Over the past 5 years, other groups have unveiled similar nano-needles, but to my knowledge there are two characteristics that make this one superior. Instead of tapering to a point, the needle remains the same width along its entire length, allowing researchers to fully insert it without increasing damage to the cell; It is also capable of delivering single molecules into a cell.

It's this second characteristic that makes the development so exciting and could lead to a whole slew of new ways to investigate cells at the molecular level.

The probe is fashioned from a boron-nitride nanotube and then coated in a thin layer of gold that allowed the researchers to temporarily dock molecules onto the tip. Once inside the environment of the cell, the molecules break free from the gold. Min-Feng Yu, the lead author on the paper, used the needle in his own studies to transfer quantum dots into the cytoplasm of living cells.

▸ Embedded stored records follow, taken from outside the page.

(** ** Properties *)

(** scanning a string literal at any position inside the source terminates
    without a panic and never reports a compiler bug.  When it succeeds, the
    next position lies inside the source just after the closing quote, and every
    part of an interpolated literal is exactly what the source has there, so that
    rejecting it as a static string always names its first interpolation. *)
Theorem scan_string_total (chars : list char) (start : nat) (token_span : Span)
    (Hstart : start < length chars) :
  match scan_string chars start with
  | Ok (l, next) =>
      start + 2 ≤ next ≤ length chars ∧ chars !! (next - 1) = chars !! start ∧
      literal_ok chars l ∧
      (∀ e, into_static l token_span = Err e → ParseError.reason e = LiteralSyntax)
  | Err (Failed e) => ParseError.reason e ≠ CompilerInvariant
  | Err (Panicked _) => False
  end.
Proof.
  destruct (lookup_lt_is_Some_2 chars start Hstart) as [q Hq].
  unfold scan_string, index. rewrite Hq. cbn [ok_or lift_run map_err rbind].
  pose proof (scan_loop_sound (S (length chars)) chars start q (start + 1) [] []
    ltac:(lia) (Forall_nil_2 _) ltac:(by left)) as H.
  destruct (scan_loop _ _ _ _ _ _ _) as [[l next]|[p|e]]; [|done..].
  destruct H as (Hl & Hb & He). simpl in Hb, He. split_and!; [lia|lia|done|done|].
  intros e. destruct l as [v|parts]; simpl; [done|]. destruct Hl as [_ Hm].
  unfold has_marker in Hm. destruct (first_marker parts); [|done]. by intros [= <-].
Qed.
Lemma wf_mark_waiting pid reason r :
  wf r → (∀ id, reason = WaitFuture id → is_Some (pr_futures r !! id)) →
  wf (mark_process_waiting pid reason r).
Proof.
  intros Hwf Hex. unfold mark_process_waiting.
  assert (∀ r1, wf r1 → (∀ id, reason = WaitFuture id → (id < pr_next_future_id r1)%N ∧
      ∀ f, pr_futures r1 !! id = Some f → pid ∈ fu_waiters f) →
      wf (set_waiting_table (<[pid := reason]> (pr_waiting_table r1)) r1)) as Hset.
  { intros r1 Hwf1 Hw. constructor; simpl; try apply Hwf1.
    intros p i [[<- ->]|[? Hi]]%lookup_insert_Some; [by apply Hw|by apply (wf_waiting r1 Hwf1)]. }
  assert (wf (set_processes (alter (set_pn_status (Waiting reason)) pid (pr_processes r)) r)) as Hwf1.
  { by destruct Hwf. }
  destruct reason as [id|k|]; try by apply Hset.
  destruct (Hex id eq_refl) as [f Hf]. simpl.
  assert (alter (add_waiter pid) id (pr_futures r) = <[id := add_waiter pid f]> (pr_futures r)) as ->.
  { apply map_eq. intros i. destruct (decide (i = id)) as [->|].
    - by rewrite lookup_alter_eq, lookup_insert_eq, Hf.
    - by rewrite lookup_alter_ne, lookup_insert_ne. }
  apply (Hset (set_futures _ (set_processes _ r))).
  - eapply (wf_update_future id f _ _ Hwf1); [done|..]; unfold add_waiter; case_decide; try done.
    intros p Hp. simpl. apply elem_of_app. by left.
  - intros i [= <-]. simpl. apply (wf_ids r Hwf) in Hf as Hid. split; [tauto|].
    intros g. rewrite lookup_insert_eq. intros [= <-]. unfold add_waiter. case_decide; [done|].
    simpl. apply elem_of_app. right. by apply list_elem_of_singleton.
Qed.

Lemma wf_attach id now timeout cancel r : wf r → wf (attach_future_deadline id now timeout cancel r).
Proof.
  intros Hwf. unfold attach_future_deadline. destruct (pr_futures r !! id) as [f|] eqn:Hf; [|done].
  destruct (is_running f) eqn:Hrun; [|done]. cbn [negb].
  set (d := match fu_deadline_tick f with Some _ => _ | None => _ end).
  set (f' := set_fu_deadline _ _).
  assert (wf (set_futures (<[id := f']> (pr_futures r)) r)) as Hwf1.
  { eapply (wf_update_future id f f'); done. }
  case_decide; [done|]. eapply wf_add_deadline; [done| |].
  - simpl. by rewrite lookup_insert_eq.
  - exact Hrun.
Qed.

Lemma wf_forget id r : wf r → wf (forget_internal_future id r).
Proof.
  intros Hwf. constructor; simpl; try apply Hwf.
  - intros i f [? Hf]%lookup_delete_Some. by apply (wf_ids r Hwf).
  - intros e [He Hne]%elem_of_retain. rewrite lookup_delete_ne by done. by apply (wf_deadlines r Hwf).
  - intros pid i Hi. destruct (wf_waiting r Hwf pid i Hi) as [? Hwait]. split; [done|].
    intros f [_ Hf]%lookup_delete_Some. by apply Hwait.
  - intros k i f Hk [_ Hf]%lookup_delete_Some. by eapply (wf_replies r Hwf).
Qed.

Lemma wf_expire now r : wf r → wf (collect_expired_futures now r).2.
Proof.
  intros Hwf. unfold collect_expired_futures. case_match; [done|].
  pose proof (expire_loop_wf now (pr_deadline_queue r) r Hwf) as Hwf'.
  destruct (expire_loop_spec now (pr_deadline_queue r) r) as (_ & Hre & Hq & _).
  destruct (expire_loop now _ r) as [[ex re] r']. simpl in *. apply wf_set_deadlines; [done|].
  intros e He. rewrite Hq. rewrite Hre, list_elem_of_In in He. apply filter_In in He as [He _].
  by apply list_elem_of_In.
Qed.
Lemma make_error_spec pc vm vs tid t message payload f span location :
  holds (stack vm) (vs ++ VStr message :: payload) →
  error_templates (vm_bytecode vm) !! N.to_nat tid = Some t →
  length payload = length (et_payload_fields t) →
  accepts_all depth (registry vm) (et_payload_fields t) payload = Ok true →
  last (frames vm) = Some f → or_else (cf_call_site f) (error_construction_source vm) = Some span →
  location_for_span vm span.1 span.2 (et_kind t) = Some location →
  ∃ s trace, execute_opcode depth (MakeError tid) pc vm = (with_stack s vm, Ok (Continue, pc)) ∧
    holds s (vs ++ [VError (mkRichError (et_kind t) message payload location None None trace)]).
Proof.
  intros Hh Ht Hlen Hacc Hf Hspan Hloc. rewrite cons_middle, app_assoc in Hh.
  destruct (pop_many_holds payload [] vm _ Hh) as (s1 & Hp1 & Hh1).
  destruct (pop_holds (VStr message) (with_stack s1 vm) vs Hh1) as (s2 & Hp2 & Hh2).
  rewrite with_stack_twice in Hp2.
  set (trace := stack_trace_snapshot_without_head_function (with_stack s2 vm) (et_kind t)).
  destruct (push_holds (VError (mkRichError (et_kind t) message payload location None None trace))
              (with_stack s2 vm) vs Hh2) as (s3 & Hp3 & Hh3).
  exists s3, trace. split; [|done].
  unfold execute_opcode, exec_error, exec_make_error, bindM, bytecode, gets, ok_orM. rewrite Ht.
  cbv [ret]. rewrite <- Hlen, Hp1, app_nil_r. cbv [liftR].
  unfold registry in Hacc. cbn [vm_bytecode with_stack set_exec] in *. rewrite Hacc. cbn [lift_run map_err].
  rewrite Hp2. unfold current_frame. change (frames (with_stack s2 vm)) with (frames vm). rewrite Hf.
  cbn [ok_or lift_res map_err].
  change (error_construction_source (with_stack s2 vm)) with (error_construction_source vm). rewrite Hspan.
  destruct span as [a b]. simpl in Hloc.
  change (location_for_span (with_stack s2 vm) a b) with (location_for_span vm a b). rewrite Hloc.
  fold trace. by rewrite Hp3.
Qed.

Lemma get_error_payload_spec pc vm vs error t tid i v :
  holds (stack vm) (vs ++ [VError error]) → kinds_unique (vm_bytecode vm) →
  error_templates (vm_bytecode vm) !! tid = Some t → err_kind error = et_kind t →
  length (err_payload error) = length (et_payload_fields t) →
  accepts_all depth (registry vm) (et_payload_fields t) (err_payload error) = Ok true →
  err_payload error !! i = Some v →
  ∃ s, execute_opcode depth (GetErrorPayload (et_kind t) (N.of_nat i) (N.of_nat (length (err_payload error)))) pc vm
         = (with_stack s vm, Ok (Continue, pc)) ∧ holds s (vs ++ [v]).
Proof.
  intros Hh Hu Ht Hk Hlen Hacc Hi. destruct (pop_holds _ vm vs Hh) as (s1 & Hp1 & Hh1).
  destruct (push_holds v (with_stack s1 vm) vs Hh1) as (s2 & Hp2 & Hh2). exists s2. split; [|done].
  unfold execute_opcode, exec_error, exec_get_error_payload, pop_error, bindM, bytecode, gets. rewrite Hp1.
  cbv [ret]. rewrite Nat2N.id, !bool_decide_eq_true_2 by done. cbn [andb].
  cbn [vm_bytecode with_stack set_exec]. rewrite (find_template _ _ _ Hu Ht). cbn [ok_orM].
  cbv [ret]. rewrite decide_True by done. cbv [liftR]. unfold registry in Hacc. rewrite Hacc.
  cbn [lift_run map_err]. rewrite Nat2N.id, Hi. cbn [ok_orM]. cbv [ret]. by rewrite Hp2.
Qed.

Lemma is_error_kind_spec pc vm vs error kind :
  holds (stack vm) (vs ++ [VError error]) →
  ∃ s, execute_opcode depth (IsErrorKind kind) pc vm = (with_stack s vm, Ok (Continue, pc)) ∧
       holds s (vs ++ [VBool (bool_decide (err_kind error = kind))]).
Proof.
  intros Hh. destruct (pop_holds _ vm vs Hh) as (s1 & Hp1 & Hh1).
  destruct (push_holds (VBool (bool_decide (err_kind error = kind))) (with_stack s1 vm) vs Hh1) as (s2 & Hp2 & Hh2).
  exists s2. split; [|done]. unfold execute_opcode, exec_error, pop_error, bindM. rewrite Hp1.
  cbv [ret]. by rewrite Hp2.
Qed.

End errors.

(** An error that the program constructs keeps its identity and its payload:
    [MakeError] with a payload that fits the declared fields pushes an error of the
    declared kind with the message and the payload; on it [IsErrorKind] answers
    true exactly for that kind, and [GetErrorPayload] of field [i] gives the value
    the program put there. *)
Theorem error_payload_roundtrip {K : Type} `{RustFmt} `{BuiltinTable} `{DbgReporter K} (depth : nat)
    (vm : VM K) (vs payload : list Value) (message : str) (tid : N) (t : ErrTemplate) (f : CallFrame)
    (span : N * N) (location : Location) (pc : nat)
    (Hstack : holds (stack vm) (vs ++ VStr message :: payload))
    (Hunique : kinds_unique (vm_bytecode vm))
    (Ht : error_templates (vm_bytecode vm) !! N.to_nat tid = Some t)
    (Hlen : length payload = length (et_payload_fields t))
    (Hacc : accepts_all depth (registry vm) (et_payload_fields t) payload = Ok true)
    (Hf : last (frames vm) = Some f)
    (Hspan : or_else (cf_call_site f) (error_construction_source vm) = Some span)
    (Hloc : location_for_span vm span.1 span.2 (et_kind t) = Some location) :
  ∃ vm1 error,
    execute_opcode depth (MakeError tid) pc vm = (vm1, Ok (Continue, pc)) ∧
    holds (stack vm1) (vs ++ [VError error]) ∧
    err_kind error = et_kind t ∧ err_message error = message ∧ err_payload error = payload ∧
    (∀ kind, ∃ vm2, execute_opcode depth (IsErrorKind kind) pc vm1 = (vm2, Ok (Continue, pc)) ∧
       holds (stack vm2) (vs ++ [VBool (bool_decide (et_kind t = kind))])) ∧
    (∀ i v, payload !! i = Some v →
       ∃ vm2, execute_opcode depth (GetErrorPayload (et_kind t) (N.of_nat i) (N.of_nat (length payload))) pc vm1
                = (vm2, Ok (Continue, pc)) ∧
              holds (stack vm2) (vs ++ [v])).
Proof.
  destruct (make_error_spec depth pc vm vs tid t message payload f span location) as (s & trace & Hx & Hh);
    try done.
  set (error := mkRichError _ _ _ _ _ _ _) in Hh.
  exists (with_stack s vm), error. split_and!; [done..| |].
  - intros kind. destruct (is_error_kind_spec depth pc (with_stack s vm) vs error kind Hh) as (s' & Hx' & Hh').
    by eexists.
  - intros i v Hi.
    destruct (get_error_payload_spec depth pc (with_stack s vm) vs error t _ i v Hh Hunique Ht)
      as (s' & Hx' & Hh'); try done. by eexists.
Qed.

(** A program that declares one error kind with an integer and a string. *)
Definition sample_template : ErrTemplate :=
  mkErrTemplate 0 (lit "NotFound") 0 [] [(lit "code", SInt); (lit "what", SString)].
Definition sample_error_code : Bytecode :=
  mkBytecode [MakeError 0; Halt] [] 0 TypeRegistry.new [sample_template] [] [] []
    None [] [] default_compile_info [] [] [] [] [] [] [] [] [] default_boot_plan.
(* ===== verification/DriverProps.v ===== *)
(** * Properties of the driver

    Resolving futures on the stack, quanta and preemption, calls of builtins,
    cancellation, and the scheduler. *)

From S2P Require Import Prelude Names ListHandle Value TypeRegistry OperandStack Ir RuntimeError.
From S2P Require Import StringLiteral Display ErrorSchema ProcessRuntime Machine Opcodes Frames VmProps Calls.
From S2P Require Import Driver.

Module DriverProps.
Import Machine Opcodes Frames VmProps Calls Driver.

(** ** Futures on the stack *)

Section futures.
Context {K : Type}.
Implicit Types (vm : VM K) (rt : ProcessRuntime (ExecutionContext K)).

Abbreviation raw := ProcessRuntime.raw_ready_future_value.

Lemma decide_elem_of_cons {A} (i id : N) (ids : list N) (x y : A) :
  (if decide (i ∈ id :: ids) then x else y)
  = if decide (i = id) then x else if decide (i ∈ ids) then x else y.
Proof.
  destruct (decide (i ∈ id :: ids)) as [Hi|Hi], (decide (i = id)) as [|Hne]; [done| |set_solver|].
  - apply elem_of_cons in Hi as [|Hi]; [done|]. by rewrite decide_True.
  - rewrite decide_False; [done|]. intros ?. apply Hi. by right.
Qed.

Lemma collect_ready_spec rt ids previous missing next ready :
  (∀ i v, ready !! i = Some v → raw rt i = Some v) →
  (∀ i, missing.1 = Some i ∨ missing.2 = Some i → raw rt i = None) →
  (∀ i, previous = Some i → ready !! i = raw rt i) →
  ∀ i, collect_ready rt ids previous missing next ready !! i
       = if decide (i ∈ ids) then raw rt i else ready !! i.
Proof.
  revert previous missing next ready.
  induction ids as [|id ids IH]; intros previous missing next ready Hr Hm Hp i; simpl.
  { done. }
  rewrite decide_elem_of_cons. destruct (ready !! id) as [w|] eqn:Hid.
  { assert (raw rt id = Some w) as Hw by by apply Hr.
    rewrite (bool_decide_eq_true_2 (is_Some (Some w))), orb_true_r by done.
    rewrite IH; [|done|done|intros ? [= <-]; congruence]. repeat case_decide; congruence. }
  rewrite (bool_decide_eq_false_2 (is_Some None)), orb_false_r by apply is_Some_None.
  destruct (_ || _ || _) eqn:Hc.
  - assert (raw rt id = None) as Hraw.
    { rewrite !orb_true_iff, !bool_decide_eq_true in Hc. destruct Hc as [[Hc|Hc]|Hc]; [|auto..].
      rewrite <- Hid. symmetry. by apply Hp. }
    rewrite IH; [|done|done|intros ? [= <-]; congruence]. repeat case_decide; congruence.
  - destruct (raw rt id) as [v|] eqn:Hv; rewrite IH.
    + destruct (decide (i = id)) as [->|]; [rewrite lookup_insert_eq|rewrite lookup_insert_ne by done];
        repeat case_decide; congruence.
    + intros j w. destruct (decide (j = id)) as [->|]; [rewrite lookup_insert_eq; congruence|].
      rewrite lookup_insert_ne by done. apply Hr.
    + done.
    + intros j [= <-]. by rewrite lookup_insert_eq.
    + repeat case_decide; congruence.
    + done.
    + intros j Hj. destruct next; simpl in Hj; destruct Hj; simplify_eq; auto.
    + intros j [= <-]. congruence.
Qed.

Lemma hide_unclean_spec (ready : gmap N Value) (tasks : list (DetachedTask (ExecutionContext K))) i :
  foldl hide_unclean ready tasks !! i
  = if existsb (ProcessRuntime.completes_future i) tasks then None else ready !! i.
Proof.
  revert ready. induction tasks as [|t tasks IH]; intros ready; simpl; [done|]. rewrite IH.
  destruct (existsb _ tasks); [by rewrite orb_true_r|]. rewrite orb_false_r.
  unfold hide_unclean, ProcessRuntime.completes_future.
  destruct (dk_completion t) as [[j|]|? ?|j]; [|done|done|].
  all: destruct (decide (j = i)) as [->|]; [by rewrite lookup_delete_eq, bool_decide_eq_true_2|].
  all: by rewrite lookup_delete_ne, bool_decide_eq_false_2.
Qed.

(** What the loop achieves: a pending future that is ready and has been cleaned up
    is replaced by its value. *)
Definition resolved rt (v : Value) : Value :=
  match v with
  | VPendingFuture id => from_option (λ w, w) v (ProcessRuntime.ready_future_value rt id)
  | _ => v
  end.

Lemma resolve_value_ready rt (ready : gmap N Value) (vs : list Value) :
  (∀ id, VPendingFuture id ∈ vs → ready !! id = ProcessRuntime.ready_future_value rt id) →
  OperandStack.resolve_value ready <$> vs = resolved rt <$> vs.
Proof.
  intros Hr. apply list_fmap_ext. intros i v Hv. destruct v; try done. simpl.
  rewrite Hr by by eapply list_elem_of_lookup_2. by destruct (ProcessRuntime.ready_future_value _ _).
Qed.

Lemma resolved_nothing rt (vs : list Value) :
  (∀ id, VPendingFuture id ∈ vs → ProcessRuntime.ready_future_value rt id = None) → resolved rt <$> vs = vs.
Proof.
  intros Hn. apply list_eq. intros i. rewrite list_lookup_fmap. destruct (vs !! i) as [v|] eqn:Hv; [|done].
  simpl. f_equal. destruct v; try done. simpl. by rewrite Hn by by eapply list_elem_of_lookup_2.
Qed.

Lemma pending_elem (vs : list Value) id : VPendingFuture id ∈ vs ↔ id ∈ omap OperandStack.pending_id vs.
Proof.
  rewrite list_elem_of_omap. split.
  - intros ?. by exists (VPendingFuture id).
  - intros (v & Hv & Hid). destruct v; simplify_eq/=. done.
Qed.

Lemma ready_of_raw rt id :
  ProcessRuntime.ready_future_value rt id
  = if existsb (ProcessRuntime.completes_future id) (map_to_list (pr_detached_tasks rt)).*2
    then None else raw rt id.
Proof.
  unfold ProcessRuntime.ready_future_value, ProcessRuntime.cleanup_pending.
  by destruct (raw rt id); destruct (existsb _ _).
Qed.
(* ===== verification/Linking.v ===== *)
(** * Linking a chunk to the program ([verify_chunk] then [execute_chunk])

    A chunk is compiled with indices of its own.  Appending it relocates them.  The
    theorems here say that a verified chunk means in the program what it meant on
    its own, and that verification leaves few ways for the appending to fail. *)

From S2P Require Import Prelude Names ListHandle Value TypeRegistry Ir FunctionTable RuntimeError.
From S2P Require Import OperandStack StringLiteral Display ErrorSchema ProcessRuntime Machine Loader LoaderProps.

Module Linking.
Import FunctionTable Loader LoaderProps.

(** ** What an instruction refers to *)

Section denotes.
Context (chunk : BytecodeChunk) (bc bc' : Bytecode) (base : nat).

(** Index [i'] of the program is the constant [i] of the chunk. *)
Definition same_constant (i i' : N) : Prop :=
  ∃ c, ch_constants chunk !! N.to_nat i = Some c ∧ constants bc' !! N.to_nat i' = Some c.

Definition same_template (i i' : N) : Prop :=
  ∃ t, ch_error_templates chunk !! N.to_nat i = Some t ∧ error_templates bc' !! N.to_nat i' = Some t.

(** Address [a'] of the program is address [a] of the chunk, which is inside it. *)
Definition same_target (a a' : N) : Prop :=
  N.to_nat a' = base + N.to_nat a ∧ N.to_nat a < length (ch_opcodes chunk).

(** [op'] is to the program what [op] is to the chunk. *)
Definition denotes (op op' : Opcode) : Prop :=
  match op with
  | JumpIfLocalTagEq l i a => ∃ i' a', op' = JumpIfLocalTagEq l i' a' ∧ same_constant i i' ∧ same_target a a'
  | JumpIfLocalTagNe l i a => ∃ i' a', op' = JumpIfLocalTagNe l i' a' ∧ same_constant i i' ∧ same_target a a'
  | Jump a => ∃ a', op' = Jump a' ∧ same_target a a'
  | JumpIfFalse a => ∃ a', op' = JumpIfFalse a' ∧ same_target a a'
  | JumpIfTrue a => ∃ a', op' = JumpIfTrue a' ∧ same_target a a'
  | LoadConst i => ∃ i', op' = LoadConst i' ∧ same_constant i i'
  | StoreConstLocal i l => ∃ i', op' = StoreConstLocal i' l ∧ same_constant i i'
  | EqLocalTag l i => ∃ i', op' = EqLocalTag l i' ∧ same_constant i i'
  | MakeError t => ∃ t', op' = MakeError t' ∧ same_template t t'
  | Dbg t n => ∃ t', op' = Dbg t' n ∧ N.to_nat t' = length (dbg_templates bc) + N.to_nat t
  | _ => op' = op
  end.

End denotes.

(** Slot [i] of the function table holds the function [i]. *)
Definition dense (fns : list FunctionEntry) : Prop :=
  ∀ i e, fns !! i = Some e → N.to_nat (fe_fun_idx e) = i.

(** The entry point of [e], moved behind [base] instructions. *)
Definition entry_moved (base : nat) (e e' : FunctionEntry) : Prop :=
  N.to_nat (fe_entry_pc e') = base + N.to_nat (fe_entry_pc e) ∧
  fe_fun_idx e' = fe_fun_idx e ∧ fe_arity e' = fe_arity e ∧ fe_num_locals e' = fe_num_locals e ∧
  fe_qualified_name e' = fe_qualified_name e ∧ fe_signature e' = fe_signature e.
Lemma constants_interned_witness :
  (intern [CInt 7; CStr (lit "a"); CInt 7] (start sample_state)).1 = [2; 3; 2]%N ∧
  interned (intern [CInt 7; CStr (lit "a"); CInt 7] (start sample_state)).2.
Proof.
  pose proof (constants_interned [CInt 7; CStr (lit "a"); CInt 7] (start sample_state)
    ltac:(vm_compute; discriminate) eq_refl) as H.
  destruct (intern _ _) as [ids g'] eqn:Hi. destruct H as (_ & _ & H). split; [|exact H].
  vm_compute in Hi. injection Hi as <- _. reflexivity.
Defined.

Lemma assembly_windows_witness :
  ∃ windows, segmented (assemble sample_trace (start sample_state)) (naive sample_trace (start sample_state)) windows.
Proof. apply (assembly_windows sample_trace sample_state). vm_compute. reflexivity. Defined.

Lemma finalize_resolves_witness :
  ∃ ops s, finalize (naive sample_trace (start sample_state)) = Ok (ops, s) ∧
    resolved (naive sample_trace (start sample_state)) ops s ∧
    ops !! 4 = Some (JumpIfFalse 7) ∧ ops !! 10 = Some (TailCallClosure 0 0 0) ∧ length ops = 11.
Proof.
  pose proof (finalize_resolves (naive sample_trace (start sample_state)) ltac:(vm_compute; discriminate)) as H.
  destruct (finalize _) as [[ops s]|e] eqn:Hf.
  - exists ops, s. split; [reflexivity|]. split; [exact H|]. vm_compute in Hf. injection Hf as <- <-. repeat split.
  - vm_compute in Hf. discriminate.
Defined.

(** The pool identifies the two zeros: a program that mentions [0.0] and then [-0.0]
    gets the index of [0.0] for both. *)
Theorem negative_zero_merged :
  (intern [CFloat (SpecFloat.S754_zero false); CFloat (SpecFloat.S754_zero true)] (start sample_state)).1 = [2; 2]%N.
Proof. reflexivity. Qed.

End AssemblerProps.
Definition compose_bytecode_with_chunk (base : Bytecode) (chunk : BytecodeChunk) : AResult Bytecode :=
  let? base_halt := ok_or (position is_halt (opcodes base))
    (AeCodegen (codegen_error (lit "precompiled bytecode has no top-level Halt"))) in
  let? chunk_halt := ok_or (position is_halt (ch_opcodes chunk))
    (AeCodegen (codegen_error (lit "compiled chunk has no top-level Halt"))) in
  let const_base := length (constants base) in
  let type_registry_base := length (TypeRegistry.entries (type_registry base)) in
  let error_template_base := length (error_templates base) in
  let dbg_template_base := length (dbg_templates base) in
  let? _ := check_base (lit "constant") (ch_const_base chunk) const_base in
  let? _ := check_base (lit "type registry") (ch_type_registry_base chunk) type_registry_base in
  let? _ := check_base (lit "error template") (ch_error_template_base chunk) error_template_base in
  let? _ := check_base (lit "dbg template") (ch_dbg_template_base chunk) dbg_template_base in
  let base_top_len := base_halt in
  let chunk_top_len := chunk_halt in
  let base_func_len := length (opcodes base) - (base_halt + 1) in
  let final_halt := base_top_len + chunk_top_len in
  let base_func_base := final_halt + 1 in
  let chunk_func_base := base_func_base + base_func_len in
  let nfuns := length (functions base) in
  let? '(ops1, templates1) := rebase_chunk_callable_template_ids (ch_opcodes chunk) (ch_callable_templates chunk)
    (length (callable_templates base)) in
  let errors := rebase_error_templates (ch_functions chunk) nfuns (ch_error_templates chunk) in
  let? p := rebase_chunk_function_ids (mkParts ops1 templates1 (ch_functions chunk) (ch_runtime_process_specs chunk))
    nfuns in
  let? _ := map_err AeValidation (validate_chunk_function_table (pt_opcodes p) (pt_templates p) (pt_specs p)
    (pt_functions p) nfuns false) in
  let? _ := map_err AeRegistry (TypeRegistry.validate_type_registry_append
    (TypeRegistry.entries (type_registry base)) (ch_type_entries chunk)) in
  let? base_ops := relocate_base_ops_for_insert (opcodes base) base_halt chunk_top_len in
  let? chunk_ops := relocate_chunk_ops_for_artifact (pt_opcodes p) chunk_halt base_top_len chunk_func_base const_base
    error_template_base dbg_template_base in
  let opcodes' := take base_halt base_ops ++ take chunk_halt chunk_ops ++ [Halt] ++
    drop (base_halt + 1) base_ops ++ drop (chunk_halt + 1) chunk_ops in
  let? base_functions := map_result (relocate_function_entry base_halt chunk_top_len) (functions base) in
  let? functions' := append_entries chunk_halt base_top_len chunk_func_base base_functions (pt_functions p) in
  let? registry := map_err AeRegistry (TypeRegistry.try_extend (type_registry base) (ch_type_entries chunk)) in
  Ok (mkBytecode opcodes' (constants base ++ ch_constants chunk) (num_locals base + ch_new_locals chunk) registry
        (error_templates base ++ errors) (dbg_templates base ++ ch_dbg_templates chunk)
        (callable_templates base ++ pt_templates p) functions' None (extend_docs_unique (docs base) (ch_docs chunk))
        (signatures base) (compile_info base) (labels base) (imports base) (exports base) (literals base) (lines base)
        (spans base) (sources base) (pc_spans base) (runtime_process_specs base ++ pt_specs p)
        (extend_runtime_boot_plan (runtime_boot_plan base) (ch_runtime_boot_plan chunk))).

(** ** Normalizing the function table *)

(** The renaming, from the sorted table; a repeated index is an error. *)
Fixpoint build_remap (idx : nat) (remap : gmap N N) (entries : list FunctionEntry) : AResult (gmap N N) :=
  match entries with
  | [] => Ok remap
  | entry :: rest =>
      match remap !! fe_fun_idx entry with
      | Some _ => deny (lit "Duplicate function index detected: " ++ fmt_N (fe_fun_idx entry))
      | None => build_remap (S idx) (<[fe_fun_idx entry := as_u32 idx]> remap) rest
      end
  end.

Definition remap_function (remap : gmap N N) (i : N) : AResult N :=
  match remap !! i with
  | Some j => Ok j
  | None => deny (lit "Unresolved function index during normalization: " ++ fmt_N i)
  end.

Definition map_ir_functions (f : N → AResult N) (x : IrOp) : AResult IrOp :=
  match x with Op op => let? op' := map_op_functions f op in Ok (Op op') | _ => Ok x end.

Definition map_error_function (f : N → AResult N) (t : ErrTemplate) : AResult ErrTemplate :=
  let? i := f (et_constructor_fun_idx t) in
  Ok (mkErrTemplate (et_id t) (et_kind t) i (et_input_types t) (et_payload_fields t)).

Definition normalize_function_table (g : Codegen) : AResult Codegen :=
  let s := cg_state g in
  let sorted := merge_sort fun_idx_le (cs_functions s) in
  let? remap := build_remap 0 ∅ sorted in
  let f := remap_function remap in
  let? functions := map_result (map_entry_function f) sorted in
  let? ir := map_result (map_ir_functions f) (cg_ir g) in
  let? errors := map_result (map_error_function f) (cs_error_templates s) in
  let? templates := map_result (map_template_functions f) (cs_callable_templates s) in
  let? next := to_u32 (length functions) (lit "function table length") in
  Ok (mkCodegen ir (mkCodegenState (cs_constants s) (cs_slot_map s) (cs_next_slot s) next errors templates functions)
        (cg_next_label g) (cg_label_positions g) (cg_constant_dedup_start g)).

End Artifact.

He expressed his expectations for the device in an email to me:

"The significance of having such functional electrochemical needle probes is that it is now possible to directly interface with biological system at the cellular level and communicate the intracellular activities with external electronic circuitry. This can then potentially lead to the development of bioelectronics at the individual cell level either for the fundamental study of cell [sic] itself or for controlling or exploiting the complex biological processes in cell for practical sensing or other broad applications."